By using SNPs as connectors, we demonstrate that it is possible to merge various omics data and repurpose them for new applications. Such an initiative also has the potential to unite findings from different fields of omics into a single network of knowledge. This would allow biologists to better investigate the mechanism that regulates a biological entity, and to track its impact on other components of the network.

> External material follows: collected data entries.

Lemma handler_failure_ends_worker_witness :
  ws_llm_worker env_backend_down 1 (suspended env_backend_down open_world)
  = (Raise ConnectionError,
     intent_asked env_backend_down "newFile"
       (with_client (set_action None) (suspended env_backend_down open_world)))
  /\ worker_body env_unknown_intent (suspended env_unknown_intent open_world)
     = stream_not_understand env_unknown_intent
         (intent_asked env_unknown_intent "newFile"
            (with_client (set_action None) (suspended env_unknown_intent open_world))).
Proof.
  split.
  - eapply (proj1 (proj2 (handler_failure_ends_worker env_backend_down 0
                     (suspended env_backend_down open_world) _
                     eq_refl ltac:(vm_compute; set_solver) eq_refl eq_refl eq_refl))).
    reflexivity.
  - eapply (proj2 (proj2 (proj2 (handler_failure_ends_worker env_unknown_intent 0
                     (suspended env_unknown_intent open_world) _
                     eq_refl ltac:(vm_compute; set_solver) eq_refl eq_refl eq_refl)))).
    + reflexivity.
    + vm_compute. discriminate.
    + vm_compute. reflexivity.
    + right. reflexivity.
Defined.

(** C1, as stated, fails: with the connection open, a request the backend
    does not answer, and a reply that is no number, end the session with
    an exception; no fallback message is sent. *)
Lemma backend_failure_ends_session :
  (ws_runtime env_backend_down 2 0 ∅).1 = SessionCrashed ConnectionError
  /\ w_closed (ws_runtime env_backend_down 2 0 ∅).2 = false
  /\ w_sent (ws_runtime env_backend_down 2 0 ∅).2 = []
  /\ (ws_runtime env_wordy_reply 2 0 ∅).1 = SessionCrashed ValueError
  /\ w_closed (ws_runtime env_wordy_reply 2 0 ∅).2 = false
  /\ w_sent (ws_runtime env_wordy_reply 2 0 ∅).2 = [].
Proof. repeat split; vm_compute; reflexivity. Qed.

(* ================================================================= *)
(** ** 18. The status at a generation request *)

(** C5: the code at the failing input.  The first request of the handler
    is made under [Working]; the request of [edit_photo] that follows is
    made under [NewTask].  The same happens to the request of
    [switch_lang_by_message] on the blank page. *)
Lemma edit_photo_requests_under_new_task :
  firstn 2 (w_requests (ws_llm_worker env_double_action 2 open_world).2)
  = [ (Working,
       system_prompt "Intent of: User: ```make it brighter```");
      (NewTask, system_prompt "Adjust {...}") ]
  /\ firstn 2 (map fst
        (w_requests (ws_llm_worker env_double_action_blank 2 open_world).2))
     = [Working; NewTask].
Proof. split; vm_compute; reflexivity. Qed.

(* ================================================================= *)
(** ** 19. The renderer copies *)

Lemma alloc_spec o (h : gmap Store.loc Store.obj) l h' :
  Store.alloc o h = (l, h') -> h !! l = None /\ h' = <[l := o]> h /\ h ⊆ h'.
Proof.
  unfold Store.alloc. intros H. injection H as <- <-.
  assert (Hf : h !! fresh (dom h) = None) by apply not_elem_of_dom, is_fresh.
  split; [exact Hf|]. split; [reflexivity|]. now apply insert_subseteq.
Qed.

Lemma copy_opt_strlist_spec ol (h : gmap Store.loc Store.obj) ol' h' :
  Store.copy_opt_strlist ol h = Some (ol', h') ->
  h ⊆ h' /\ (forall i, ol' = Some i -> h !! i = None).
Proof.
  unfold Store.copy_opt_strlist, Store.copy_strlist. destruct ol as [l|].
  - destruct (h !! l) as [[| xs | |]|]; try discriminate.
    destruct (Store.alloc (Store.OStrList xs) h) as [l' h1] eqn:Ha.
    apply alloc_spec in Ha as (Hf & -> & Hsub).
    intros H. injection H as <- <-. split; [exact Hsub|].
    intros i Hi. now injection Hi as <-.
  - intros H. injection H as <- <-. split; [reflexivity | discriminate].
Qed.

Lemma copy_message_spec l (h : gmap Store.loc Store.obj) l' h' :
  Store.copy_message l h = Some (l', h') -> h ⊆ h' /\ new_message h h' l'.
Proof.
  unfold Store.copy_message.
  destruct (h !! l) as [[r c imgs | | |]|]; try discriminate.
  destruct (Store.copy_opt_strlist imgs h) as [[imgs' h1]|] eqn:Hc; [|discriminate].
  apply copy_opt_strlist_spec in Hc as [Hsub1 Himgs].
  destruct (Store.alloc (Store.OMessage r c imgs') h1) as [l2 h2] eqn:Ha.
  apply alloc_spec in Ha as (Hf & -> & Hsub2).
  intros H. injection H as <- <-.
  split; [now transitivity h1|]. split.
  - now apply (lookup_weaken_None h h1).
  - exists r, c, imgs'. split; [apply lookup_insert_eq | exact Himgs].
Qed.

Lemma new_message_weaken (h0 h h' : gmap Store.loc Store.obj) l :
  h ⊆ h' -> new_message h0 h l -> new_message h0 h' l.
Proof.
  intros Hsub (Hf & r & c & imgs & Hl & Hi). split; [exact Hf|].
  exists r, c, imgs. split; [now apply (lookup_weaken h) | exact Hi].
Qed.

Lemma new_message_older (h0 h1 h : gmap Store.loc Store.obj) l :
  h0 ⊆ h1 -> new_message h1 h l -> new_message h0 h l.
Proof.
  intros Hsub (Hf & r & c & imgs & Hl & Hi). split.
  - now apply (lookup_weaken_None h0 h1).
  - exists r, c, imgs. split; [exact Hl|].
    intros i Himg. apply (lookup_weaken_None h0 h1); [now apply Hi | exact Hsub].
Qed.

Our workflow relies on the power of GWAS data to provide molecular insights; however, downloading and reformatting these data could be cumbersome for a user. This is a limitation of our approach. One solution would be to provide an online platform where data are collected and centralized and a user can obtain the results by simply entering a search term. Unfortunately, we did not receive support to set up such a platform; however, this is a direction of work for future studies that are interested in this subject. Another limitation of our approach is that QTL data are mainly available at the transcriptome, proteome and methylome levels and, to a lesser extent, at other levels of functional annotation. Therefore, it would be valuable if the practice of reporting the GWAS summary statistics for various functional elements becomes frequent. Another issue in this field of research is inconsistencies in SNP density. New studies are using denser genotyping panels and improving their coverage through genotype imputation; however, this is not always the case in older studies. This impacts the power of analyses; therefore, the development of convenient tools that make the GWAS data uniform by imputing the missing SNPs is valuable.
In summary, this study provides a solution to navigate through various layers of omics data in order to understand the function of a locus. We show its application in finding the mechanism whereby a mutation causes a disease and in revealing the path whereby a gene is being regulated and impacts phenotypes. We provide freely available shell scripts that perform the analyses.